= Beginning of Section =
(* ===== verification/AlexPlan.v ===== *)
(** * ALEX: the nodes a fanout search picks

    The nodes that are used tile the buckets of the deepest level: one level is
    used at first, and a merge uses the parent of two nodes in their place. *)
From S2P Require Import Prelude Ieee AlexBase AlexNode AlexOps AlexInv AlexBuild AlexCost AlexFanout AlexTree AlexRoute AlexScale AlexLevel.

(** ** Setting a node *)
Section set.
Implicit Types (t : fanout_tree) (L i : nat) (f : FTNode → FTNode).

Definition node_at t L i : option FTNode := l ← t !! L; l !! i.

Lemma ft_at_node t L i x : node_at t L i = Some x → ft_at (Z.of_nat L) (Z.of_nat i) t = Ret x.
Proof.
  unfold node_at, ft_at. intros (l & El & Ei)%bind_Some. rewrite (rd_Some _ _ l), res_bind_ret by (rewrite ?Nat2Z.id; done || lia).
  apply rd_Some; [lia|by rewrite Nat2Z.id].
Qed.

Lemma ft_set_node t L i f x : node_at t L i = Some x →
  ∃ t', ft_set (Z.of_nat L) (Z.of_nat i) f t = Ret t' ∧ length t' = length t ∧
    ∀ L' i', node_at t' L' i' = if bool_decide (L' = L ∧ i' = i) then Some (f x) else node_at t L' i'.
Proof.
  unfold node_at, ft_set. intros (l & El & Ei)%bind_Some. apply lookup_lt_Some in El as HL. apply lookup_lt_Some in Ei as Hi.
  rewrite (rd_Some _ _ l), res_bind_ret, (rd_Some _ _ x), res_bind_ret by (rewrite ?Nat2Z.id; done || lia).
  rewrite (wr_in l), res_bind_ret, wr_in, !Nat2Z.id by lia. eexists. split; [done|]. split; [apply length_insert|]. intros L' i'.
  destruct (decide (L' = L)) as [->|Hne].
  - rewrite list_lookup_insert_eq, El by done. cbn [mbind option_bind]. destruct (decide (i' = i)) as [->|].
    + by rewrite list_lookup_insert_eq, bool_decide_eq_true_2.
    + rewrite list_lookup_insert_ne, bool_decide_eq_false_2 by naive_solver. done.
  - rewrite list_lookup_insert_ne by done. by rewrite bool_decide_eq_false_2 by naive_solver.
Qed.
End set.

#[export] Instance before_trans max_level : Transitive (before max_level).
Proof. intros x y z. unfold before. lia. Qed.
#[export] Instance before_total max_level : Total (before max_level).
Proof. intros x y. unfold before. lia. Qed.

(** ** Marked nodes *)
(** The buckets, of [2 ^ best], under a node. *)
Definition spans (best : nat) (L i : nat) (j : Z) : Prop :=
  Z.of_nat i * 2 ^ (Z.of_nat best - Z.of_nat L) ≤ j < (Z.of_nat i + 1) * 2 ^ (Z.of_nat best - Z.of_nat L).
Definition marked (t : fanout_tree) (L i : nat) : Prop := ∃ x, node_at t L i = Some x ∧ ft_use x = true.
Definition tiled (best : nat) (t : fanout_tree) : Prop :=
  ∀ j, 0 ≤ j < 2 ^ Z.of_nat best → ∃ L i, (L ≤ best)%nat ∧ marked t L i ∧ spans best L i j ∧
    ∀ L' i', (L' ≤ best)%nat → marked t L' i' → spans best L' i' j → L' = L ∧ i' = i.

Lemma spans_halves best L i j : (L < best)%nat → spans best L i j ↔ spans best (S L) (2 * i) j ∨ spans best (S L) (2 * i + 1) j.
Proof.
  intros HL. unfold spans. replace (Z.of_nat best - Z.of_nat L) with (Z.succ (Z.of_nat best - Z.of_nat (S L))) by lia.
  rewrite Z.pow_succ_r by lia. set (w := 2 ^ _). assert (0 < w) by (unfold w; lia). clearbody w. split; [|lia].
  intros Hj. destruct (decide (j < Z.of_nat (2 * i + 1) * w)); [left|right]; lia.
Qed.

Lemma tiled_merge best t t' L i : (L < best)%nat → tiled best t → marked t (S L) (2 * i) → marked t (S L) (2 * i + 1) →
  (∀ L' i', marked t' L' i' ↔ (L' = L ∧ i' = i) ∨ (marked t L' i' ∧ ¬ (L' = S L ∧ (i' = 2 * i ∨ i' = 2 * i + 1)%nat))) → tiled best t'.
Proof.
  intros HL Ht Hl Hr Hm j Hj. destruct (Ht j Hj) as (L0 & i0 & HL0 & Hm0 & Hs0 & Hu).
  destruct (decide (L0 = S L ∧ (i0 = 2 * i ∨ i0 = 2 * i + 1)%nat)) as [[-> Hi0]|Hn].
  - exists L, i. split; [lia|]. split; [apply Hm; by left|]. split.
    { apply spans_halves; [done|]. destruct Hi0 as [->| ->]; [by left|by right]. }
    intros L' i' HL' [[-> ->]|[Hm' Hn']]%Hm Hs'; [done|]. destruct (Hu L' i' HL' Hm' Hs') as [-> ->]. tauto.
  - exists L0, i0. split; [done|]. split; [apply Hm; by right|]. split; [done|].
    intros L' i' HL' [[-> ->]|[Hm' _]]%Hm Hs'; [|by apply Hu]. exfalso. apply Hn. apply spans_halves in Hs' as [Hs'|Hs']; [..|done].
    + destruct (Hu (S L) (2 * i)%nat ltac:(lia) Hl Hs') as [-> ->]. tauto.
    + destruct (Hu (S L) (2 * i + 1)%nat ltac:(lia) Hr Hs') as [-> ->]. tauto.
Qed.

(** ** The search *)
Section plan.
Context (log2 : double → double) (top : Z) (values : list (Z * Z)).
Context (Hk : keys_ok values) (Htop : ∀ k, k ∈ values.*1 → k ≤ top) (H64 : top < 2 ^ 64).
Context (Hcount : count values ≤ 2 ^ 31).
Context (nm : LinearModel) (D : Z) (Hready : ready top values nm D).
Implicit Types (t : fanout_tree) (L i best : nat).
Local Abbreviation level_cut := (level_cut values nm).
Local Abbreviation count := (count values).

(** A node of a level, whether it is used or not. *)
Record plan_node (L i : nat) (x : FTNode) : Prop := {
  pn_level : ft_level x = Z.of_nat L;
  pn_id : ft_node_id x = Z.of_nat i;
  pn_left : ft_left_boundary x = level_cut (Z.of_nat L) (Z.of_nat i);
  pn_right : ft_right_boundary x = level_cut (Z.of_nat L) (Z.of_nat i + 1)
}.
Lemma plan_node_use L i x b : plan_node L i (set_use b x) ↔ plan_node L i x.
Proof. split; intros [? ? ? ?]; by constructor. Qed.

(** The levels computed so far. *)
Record planned (t : fanout_tree) : Prop := {
  pl_levels : (0 < length t)%nat ∧ Z.of_nat (length t) ≤ D + 1;
  pl_node L i : (L < length t)%nat → Z.of_nat i < 2 ^ Z.of_nat L → is_Some (node_at t L i);
  pl_shape L i x : node_at t L i = Some x → (L < length t)%nat ∧ Z.of_nat i < 2 ^ Z.of_nat L ∧ plan_node L i x
}.

(** The marks changed, and nothing else. *)
Definition remarked (t t' : fanout_tree) : Prop :=
  length t' = length t ∧ ∀ L i, set_use false <$> node_at t' L i = set_use false <$> node_at t L i.

Lemma remarked_planned t t' : remarked t t' → planned t → planned t'.
Proof.
  intros [Hl Hs] [Hd Hn Hp]. constructor.
  - by rewrite Hl.
  - intros L i HL Hi. rewrite Hl in HL. specialize (Hs L i). destruct (Hn L i HL Hi) as [x E]. rewrite E in Hs.
    destruct (node_at t' L i); [by eexists|done].
  - intros L i x E. specialize (Hs L i). rewrite E in Hs. destruct (node_at t L i) as [y|] eqn:Ey; [|done]. apply (inj Some) in Hs.
    destruct (Hp L i y Ey) as (HL & Hi & Hy). rewrite Hl. split; [done|]. split; [done|].
    rewrite <- (plan_node_use L i x false), Hs, plan_node_use. done.
Qed.
Lemma remarked_trans t1 t2 t3 : remarked t1 t2 → remarked t2 t3 → remarked t1 t3.
Proof. intros [H1 S1] [H2 S2]. split; [congruence|]. intros L i. by rewrite S2, S1. Qed.

Lemma set_use_spec t L i b : is_Some (node_at t L i) → ∃ t', ft_set (Z.of_nat L) (Z.of_nat i) (set_use b) t = Ret t' ∧ remarked t t' ∧
  ∀ L' i', marked t' L' i' ↔ if bool_decide (L' = L ∧ i' = i) then b = true else marked t L' i'.
Proof.
  intros [x E]. destruct (ft_set_node t L i (set_use b) x E) as (t' & -> & Hl & Hn). exists t'. split; [done|]. split.
  - split; [done|]. intros L' i'. rewrite Hn. case_bool_decide as Hc; [|done]. destruct Hc as [-> ->]. by rewrite E.
  - intros L' i'. unfold marked. rewrite Hn. case_bool_decide as Hc; [|done]. split; [by intros (y & [= <-] & <-)|intros ->; by eexists].
Qed.

(** One merge of two siblings. *)
Lemma merge_pair_spec t L i : planned t → (S L < length t)%nat → Z.of_nat i < 2 ^ Z.of_nat L →
  ∃ t', merge_pair (Z.of_nat (S L)) (Z.of_nat i) t = Ret t' ∧ remarked t t' ∧
    ∀ L' i', marked t' L' i' ↔ (L' = L ∧ i' = i) ∨ (marked t L' i' ∧ ¬ (L' = S L ∧ (i' = 2 * i ∨ i' = 2 * i + 1)%nat)).
Proof.
  intros Hp HL Hi. unfold merge_pair. assert (2 ^ Z.of_nat (S L) = 2 * 2 ^ Z.of_nat L) as E2 by (rewrite Nat2Z.inj_succ, Z.pow_succ_r; lia).
  destruct (set_use_spec t (S L) (2 * i) false) as (t1 & E1 & R1 & M1); [apply (pl_node _ Hp); lia|].
  pose proof (remarked_planned _ _ R1 Hp) as Hp1.
  destruct (set_use_spec t1 (S L) (2 * i + 1) false) as (t2 & E3 & R2 & M2); [apply (pl_node _ Hp1); rewrite ?(proj1 R1); lia|].
  pose proof (remarked_planned _ _ R2 Hp1) as Hp2.
  destruct (set_use_spec t2 L i true) as (t3 & E4 & R3 & M3); [apply (pl_node _ Hp2); rewrite ?(proj1 R2), ?(proj1 R1); lia|].
  exists t3. rewrite (Nat2Z.inj_mul 2) in E1. rewrite Nat2Z.inj_add, (Nat2Z.inj_mul 2) in E3. change (Z.of_nat 2) with 2 in E1, E3. change (Z.of_nat 1) with 1 in E3. rewrite E1, res_bind_ret, E3, res_bind_ret.
  replace (Z.of_nat (S L) - 1) with (Z.of_nat L) by lia. split; [done|]. split; [by do 2 (eapply remarked_trans; [done|])|].
  intros L' i'. rewrite M3. case_bool_decide as H3; [tauto|]. rewrite M2. case_bool_decide as H2; [naive_solver lia|]. rewrite M1.
  case_bool_decide as H1; naive_solver lia.
Qed.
= End of Section =
WHAT TO PRODUCE: Above this task is a listing. Restate, word for word and with nothing added, the lines from the one with "pl_shape L i" through the one with "Proof. intros [H1".

ANSWER SPACE:
  pl_shape L i x : node_at t L i = Some x → (L < length t)%nat ∧ Z.of_nat i < 2 ^ Z.of_nat L ∧ plan_node L i x
}.

(** The marks changed, and nothing else. *)
Definition remarked (t t' : fanout_tree) : Prop :=
  length t' = length t ∧ ∀ L i, set_use false <$> node_at t' L i = set_use false <$> node_at t L i.

Lemma remarked_planned t t' : remarked t t' → planned t → planned t'.
Proof.
  intros [Hl Hs] [Hd Hn Hp]. constructor.
  - by rewrite Hl.
  - intros L i HL Hi. rewrite Hl in HL. specialize (Hs L i). destruct (Hn L i HL Hi) as [x E]. rewrite E in Hs.
    destruct (node_at t' L i); [by eexists|done].
  - intros L i x E. specialize (Hs L i). rewrite E in Hs. destruct (node_at t L i) as [y|] eqn:Ey; [|done]. apply (inj Some) in Hs.
    destruct (Hp L i y Ey) as (HL & Hi & Hy). rewrite Hl. split; [done|]. split; [done|].
    rewrite <- (plan_node_use L i x false), Hs, plan_node_use. done.
Qed.
Lemma remarked_trans t1 t2 t3 : remarked t1 t2 → remarked t2 t3 → remarked t1 t3.
Proof. intros [H1 S1] [H2 S2]. split; [congruence|]. intros L i. by rewrite S2, S1. Qed.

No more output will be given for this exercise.